FACS data shown in Fig. 3(a and b) clearly reveal that unmodified CeO2 NPs have the fastest uptake. In the first 24 h, CeO2@PMETAC NPs show the slowest uptake among all three CeO2−x NPs, both in uptake ratio and fluorescence intensity. However, after 48 h CeO2@PMETAC NPs show a higher value of the number of cells with internalised NPs and a higher number of NPs per cell (fluorescence intensity) than that of CeO2@PSPM NPs, and still have a tendency to increase unlike the other two NPs, which have already reached a plateau after 12 h. This is understandable given that the uptake of CeO2@PSPM NPs is very slow and the number of NPs per cell is much lower than that of unmodified CeO2 NPs since the negative surface charge can hinder the uptake of NPs. However, positively charged NPs have been reported to adhere to the negatively charged cell membrane implying improved uptake but this is not observed for the uptake of CeO2@PMETAC NPs.
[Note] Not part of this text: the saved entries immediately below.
(* ===== verification/Kstate.v ===== *)
(** * The state of the kernel (kernel/proc.h, kernel/file.h, kernel/defs.h)

    The data of the layers above memory and file system: processes, open
    files, pipes, and the state that holds all components together.  An
    operation of a component runs on its part of that state; the wakeups it
    made are then done to the process table, and if it went to sleep so does
    the running process. *)

From Stdlib Require Import ZArith Lia.
From stdpp Require Import base gmap list strings.
From S2P Require Import Prelude CString Kalloc Vm Sleeplock Fs Printf Console Pipe.
Local Open Scope xv6_scope.

(** ** Processes (proc.h) *)

Definition NPROC : nat := 64.
Definition NOFILE : nat := 16.

Inductive procstate := UNUSED | SLEEPING | RUNNABLE | RUNNING | ZOMBIE.
#[global] Instance procstate_eq_dec : EqDecision procstate.
Proof. solve_decision. Defined.

(** struct context: ra, sp, and the twelve callee-saved registers. *)
Record context := Context_ { ctx_ra : Z; ctx_sp : Z; ctx_s : list Z }.
Definition context0 : context := Context_ 0 0 (replicate 12 0).

(** struct proc.  Pointers to processes, files and inodes are indices of their
    tables, [None] the null pointer; [p_tf] is the address of the trapframe's
    page.  The lock is not part of the state: what the code does while it holds
    it is one step. *)
Record proc := Proc {
  p_state : procstate; p_parent : option nat; p_chan : option wchan; p_killed : Z; p_pid : Z;
  p_kstack : Z; p_sz : Z; p_pagetable : Z; p_tf : Z; p_context : context;
  p_ofile : list (option nat); p_cwd : option nat; p_name : list Z }.

Definition set_p_state x (s : proc) : proc := Proc x (p_parent s) (p_chan s) (p_killed s) (p_pid s) (p_kstack s) (p_sz s) (p_pagetable s) (p_tf s) (p_context s) (p_ofile s) (p_cwd s) (p_name s).
Definition set_p_parent x (s : proc) : proc := Proc (p_state s) x (p_chan s) (p_killed s) (p_pid s) (p_kstack s) (p_sz s) (p_pagetable s) (p_tf s) (p_context s) (p_ofile s) (p_cwd s) (p_name s).
Definition set_p_chan x (s : proc) : proc := Proc (p_state s) (p_parent s) x (p_killed s) (p_pid s) (p_kstack s) (p_sz s) (p_pagetable s) (p_tf s) (p_context s) (p_ofile s) (p_cwd s) (p_name s).
Definition set_p_killed x (s : proc) : proc := Proc (p_state s) (p_parent s) (p_chan s) x (p_pid s) (p_kstack s) (p_sz s) (p_pagetable s) (p_tf s) (p_context s) (p_ofile s) (p_cwd s) (p_name s).
Definition set_p_pid x (s : proc) : proc := Proc (p_state s) (p_parent s) (p_chan s) (p_killed s) x (p_kstack s) (p_sz s) (p_pagetable s) (p_tf s) (p_context s) (p_ofile s) (p_cwd s) (p_name s).
Definition set_p_kstack x (s : proc) : proc := Proc (p_state s) (p_parent s) (p_chan s) (p_killed s) (p_pid s) x (p_sz s) (p_pagetable s) (p_tf s) (p_context s) (p_ofile s) (p_cwd s) (p_name s).
Definition set_p_sz x (s : proc) : proc := Proc (p_state s) (p_parent s) (p_chan s) (p_killed s) (p_pid s) (p_kstack s) x (p_pagetable s) (p_tf s) (p_context s) (p_ofile s) (p_cwd s) (p_name s).
Definition set_p_pagetable x (s : proc) : proc := Proc (p_state s) (p_parent s) (p_chan s) (p_killed s) (p_pid s) (p_kstack s) (p_sz s) x (p_tf s) (p_context s) (p_ofile s) (p_cwd s) (p_name s).
Definition set_p_tf x (s : proc) : proc := Proc (p_state s) (p_parent s) (p_chan s) (p_killed s) (p_pid s) (p_kstack s) (p_sz s) (p_pagetable s) x (p_context s) (p_ofile s) (p_cwd s) (p_name s).
Definition set_p_context x (s : proc) : proc := Proc (p_state s) (p_parent s) (p_chan s) (p_killed s) (p_pid s) (p_kstack s) (p_sz s) (p_pagetable s) (p_tf s) x (p_ofile s) (p_cwd s) (p_name s).
Definition set_p_ofile x (s : proc) : proc := Proc (p_state s) (p_parent s) (p_chan s) (p_killed s) (p_pid s) (p_kstack s) (p_sz s) (p_pagetable s) (p_tf s) (p_context s) x (p_cwd s) (p_name s).
Definition set_p_cwd x (s : proc) : proc := Proc (p_state s) (p_parent s) (p_chan s) (p_killed s) (p_pid s) (p_kstack s) (p_sz s) (p_pagetable s) (p_tf s) (p_context s) (p_ofile s) x (p_name s).
Definition set_p_name x (s : proc) : proc := Proc (p_state s) (p_parent s) (p_chan s) (p_killed s) (p_pid s) (p_kstack s) (p_sz s) (p_pagetable s) (p_tf s) (p_context s) (p_ofile s) (p_cwd s) x.

(** A zeroed entry of the table. *)
Definition proc0 : proc :=
  Proc UNUSED None None 0 0 0 0 0 0 context0 (replicate NOFILE None) None (replicate 16 0).
#[global] Instance proc_inhabited : Inhabited proc := populate proc0.

(** *** The trapframe (struct trapframe), as offsets into its page *)

Definition TF_KERNEL_SATP : Z := 0.
Definition TF_KERNEL_SP : Z := 8.
Definition TF_KERNEL_TRAP : Z := 16.
Definition TF_EPC : Z := 24.
Definition TF_KERNEL_HARTID : Z := 32.
Definition TF_SP : Z := 48.
Definition TF_A0 : Z := 112.
Definition TF_A1 : Z := 120.
Definition TF_A7 : Z := 168.
Definition TF_SIZE : Z := 288.

(** ** Open files (file.h) *)

Definition NFILE : nat := 100.

Inductive fdtype := FD_NONE | FD_PIPE | FD_INODE | FD_DEVICE.
#[global] Instance fdtype_eq_dec : EqDecision fdtype.
Proof. solve_decision. Defined.

(** struct file; [f_pipe] is the address of the pipe's page. *)
Record file := File {
  f_type : fdtype; f_ref : Z; f_readable : Z; f_writable : Z; f_pipe : Z; f_ip : nat; f_off : Z; f_major : Z }.

Definition set_f_type x (s : file) : file := File x (f_ref s) (f_readable s) (f_writable s) (f_pipe s) (f_ip s) (f_off s) (f_major s).
Definition set_f_ref x (s : file) : file := File (f_type s) x (f_readable s) (f_writable s) (f_pipe s) (f_ip s) (f_off s) (f_major s).
Definition set_f_readable x (s : file) : file := File (f_type s) (f_ref s) x (f_writable s) (f_pipe s) (f_ip s) (f_off s) (f_major s).
Definition set_f_writable x (s : file) : file := File (f_type s) (f_ref s) (f_readable s) x (f_pipe s) (f_ip s) (f_off s) (f_major s).
Definition set_f_pipe x (s : file) : file := File (f_type s) (f_ref s) (f_readable s) (f_writable s) x (f_ip s) (f_off s) (f_major s).
Definition set_f_ip x (s : file) : file := File (f_type s) (f_ref s) (f_readable s) (f_writable s) (f_pipe s) x (f_off s) (f_major s).
Definition set_f_off x (s : file) : file := File (f_type s) (f_ref s) (f_readable s) (f_writable s) (f_pipe s) (f_ip s) x (f_major s).
Definition set_f_major x (s : file) : file := File (f_type s) (f_ref s) (f_readable s) (f_writable s) (f_pipe s) (f_ip s) (f_off s) x.

Definition file0 : file := File FD_NONE 0 0 0 0 0 0 0.
#[global] Instance file_inhabited : Inhabited file := populate file0.

(** ** The kernel *)

(** Memory and the kernel's page table; the file system; the process table,
    [initproc] and [nextpid]; the file table; the pages used as pipes; the
    console; the clock; and [first] of forkret. *)
Record kstate := KState {
  k_mem : kmem; k_kpt : Z; k_fs : fstate; k_procs : list proc; k_initproc : option nat; k_nextpid : Z;
  k_ftable : list file; k_pipes : gmap Z pipe; k_cons : cstate; k_ticks : Z; k_first : Z }.

Definition set_k_mem x (s : kstate) : kstate := KState x (k_kpt s) (k_fs s) (k_procs s) (k_initproc s) (k_nextpid s) (k_ftable s) (k_pipes s) (k_cons s) (k_ticks s) (k_first s).
Definition set_k_kpt x (s : kstate) : kstate := KState (k_mem s) x (k_fs s) (k_procs s) (k_initproc s) (k_nextpid s) (k_ftable s) (k_pipes s) (k_cons s) (k_ticks s) (k_first s).
Definition set_k_fs x (s : kstate) : kstate := KState (k_mem s) (k_kpt s) x (k_procs s) (k_initproc s) (k_nextpid s) (k_ftable s) (k_pipes s) (k_cons s) (k_ticks s) (k_first s).
Definition set_k_procs x (s : kstate) : kstate := KState (k_mem s) (k_kpt s) (k_fs s) x (k_initproc s) (k_nextpid s) (k_ftable s) (k_pipes s) (k_cons s) (k_ticks s) (k_first s).
Definition set_k_initproc x (s : kstate) : kstate := KState (k_mem s) (k_kpt s) (k_fs s) (k_procs s) x (k_nextpid s) (k_ftable s) (k_pipes s) (k_cons s) (k_ticks s) (k_first s).
Definition set_k_nextpid x (s : kstate) : kstate := KState (k_mem s) (k_kpt s) (k_fs s) (k_procs s) (k_initproc s) x (k_ftable s) (k_pipes s) (k_cons s) (k_ticks s) (k_first s).
Definition set_k_ftable x (s : kstate) : kstate := KState (k_mem s) (k_kpt s) (k_fs s) (k_procs s) (k_initproc s) (k_nextpid s) x (k_pipes s) (k_cons s) (k_ticks s) (k_first s).
Definition set_k_pipes x (s : kstate) : kstate := KState (k_mem s) (k_kpt s) (k_fs s) (k_procs s) (k_initproc s) (k_nextpid s) (k_ftable s) x (k_cons s) (k_ticks s) (k_first s).
Definition set_k_cons x (s : kstate) : kstate := KState (k_mem s) (k_kpt s) (k_fs s) (k_procs s) (k_initproc s) (k_nextpid s) (k_ftable s) (k_pipes s) x (k_ticks s) (k_first s).
Definition set_k_ticks x (s : kstate) : kstate := KState (k_mem s) (k_kpt s) (k_fs s) (k_procs s) (k_initproc s) (k_nextpid s) (k_ftable s) (k_pipes s) (k_cons s) x (k_first s).
Definition set_k_first x (s : kstate) : kstate := KState (k_mem s) (k_kpt s) (k_fs s) (k_procs s) (k_initproc s) (k_nextpid s) (k_ftable s) (k_pipes s) (k_cons s) (k_ticks s) x.

(** [p->field] through a pointer to a process; [*f] of a file. *)
Definition pderef (i : nat) : M kstate proc := fetch (fun s => k_procs s !! i).
Definition passign (i : nat) (f : proc -> proc) : M kstate unit :=
  p <- pderef i ;;
  modify (fun s => set_k_procs (<[i := f p]> (k_procs s)) s).
Definition fderef (i : nat) : M kstate file := fetch (fun s => k_ftable s !! i).
Definition fassign (i : nat) (f : file -> file) : M kstate unit :=
  p <- fderef i ;;
  modify (fun s => set_k_ftable (<[i := f p]> (k_ftable s)) s).

(** ** Sleep and wakeup (proc.c) *)

(** wakeup: every process that sleeps on the channel becomes runnable. *)
Definition wake_proc (c : wchan) (p : proc) : proc :=
  if decide (p_state p = SLEEPING /\ p_chan p = Some c) then set_p_state RUNNABLE p else p.
Definition wakeup_procs (c : wchan) (s : kstate) : kstate := set_k_procs (wake_proc c <$> k_procs s) s.
Definition kwakeup (c : wchan) : M kstate unit := modify (wakeup_procs c).

(** The wakeups among the events of a component's operation. *)
Definition wake_event (s : kstate) (e : event) : kstate :=
  match e with EWake c => wakeup_procs c s | _ => s end.
Definition wake_events (t : list event) (s : kstate) : kstate := fold_left wake_event t s.

(** sleep: what [p] is like while it sleeps, and after it was scheduled
    again. *)
Definition asleep (c : wchan) (p : proc) : proc := set_p_state SLEEPING (set_p_chan (Some c) p).
Definition awake (p : proc) : proc := set_p_chan None p.

Definition ksleep {A} (me : nat) (c : wchan) : M kstate A :=
  passign me (asleep c) ;;; sleep c.

(** ** Running the components *)

Section Lift.
Context (me : nat).

Definition lift {T A} (view : kstate -> T) (upd : T -> kstate -> kstate) (m : M T A) : M kstate A := fun s =>
  match m (view s) with
  | Ok a x t => Ok a (wake_events t (upd x s)) t
  | Panic e x t => Panic e (wake_events t (upd x s)) t
  | Sleep c x t => after t (ksleep me c (wake_events t (upd x s)))
  | Undef => Undef
  | Diverge => Diverge
  end.

Definition on_mem {A} : M kmem A -> M kstate A := lift k_mem set_k_mem.
Definition on_fsys {A} : M fstate A -> M kstate A := lift k_fs set_k_fs.
Definition on_cons {A} : M cstate A -> M kstate A := lift k_cons set_k_cons.

Definition myproc : M kstate proc := pderef me.

(** An operation of the file system or the log, run by this process. *)
Definition fs_op {A} (f : Z -> M fstate A) : M kstate A := p <- myproc ;; on_fsys (f (p_pid p)).
Definition begin_op_ (dev : Z) : M kstate unit := on_fsys (on_log (Log.begin_op dev)).
Definition end_op_ (dev : Z) : M kstate unit := fs_op (fun pid => on_log (Log.end_op pid dev)).

(** ** Copying to and from the memory of the process

    The functions of Vm.v return for all arguments, so that the cases below
    other than [Ok] do not occur. *)

Definition copyout_fun (pagetable : Z) (dst : Z) (bs : list Z) (m : kmem) : kmem * Z :=
  match copyout pagetable dst bs m with Ok r m' _ => (m', r) | _ => (m, -1) end.
Definition copyin_fun (pagetable : Z) (src : Z) (n : nat) (m : kmem) : list Z * Z :=
  match copyin pagetable src (Z.of_nat n) m with Ok r _ _ => r | _ => ([], -1) end.

(** either_copyout, either_copyin (proc.c) *)
Definition either_copyout (user_dst : bool) (pagetable dst : Z) (src : list Z) (m : kmem) : kmem * Z :=
  if user_dst then copyout_fun pagetable dst src m
  else (set_memory (store dst src (kmemory m)) m, 0).
Definition either_copyin (user_src : bool) (pagetable src : Z) (len : nat) (m : kmem) : list Z * Z :=
  if user_src then copyin_fun pagetable src len m
  else (read_bytes (kmemory m) src len, 0).

(** The file system, the console or a pipe, beside that memory. *)
Definition on_fs_mem {A} : M (fstate * kmem) A -> M kstate A :=
  lift (fun s => (k_fs s, k_mem s)) (fun x s => set_k_fs (fst x) (set_k_mem (snd x) s)).
Definition on_cons_mem {A} : M (cstate * kmem) A -> M kstate A :=
  lift (fun s => (k_cons s, k_mem s)) (fun x s => set_k_cons (fst x) (set_k_mem (snd x) s)).
Definition on_pipe_mem {A} (pi : Z) (m : M (pipe * kmem) A) : M kstate A :=
  p <- fetch (fun s => k_pipes s !! pi) ;;
  lift (fun s => (p, k_mem s)) (fun x s => set_k_pipes (<[pi := fst x]> (k_pipes s)) (set_k_mem (snd x) s)) m.

(** *** The trapframe *)

Definition tf_get (off : Z) : M kstate Z := p <- myproc ;; on_mem (read64 (p_tf p + off)).
Definition tf_set (off v : Z) : M kstate unit := p <- myproc ;; on_mem (write64 (p_tf p + off) v).

End Lift.

(** ** System calls that wait

    A call that sleeps on a pipe, the console, a child or the clock keeps its
    local variables until it is scheduled again: it yields either its result or
    where it continues. *)

Inductive cont :=
| InPipeRead (pi addr n : Z)
| InPipeWrite (pi addr n i : Z)
| InConsoleRead (target dst n : Z)
| InWait
| InSleep (n ticks0 : Z).

Definition call : Type := Z + cont.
One possible reason for this could be that although the positive charge helps CeO2@PMETAC NPs to adhere to the cell surface, the uptake kinetics are rather slow and a significant uptake can only happen after 24 h. This process may be relatively slow with vigorous uptake taking place after 24 h. After 48 h, both uptake ratio and the fluorescence intensity of CeO2@PMETAC NPs are higher than that of CeO2@PSPM NPs.
image file: c5nr00884k-f3.tif
Fig. 3 (a) Cellular uptake ratio and (b) relative fluorescence intensity of cerium oxide with different coatings as a function of the incubation time with HEK293 cells.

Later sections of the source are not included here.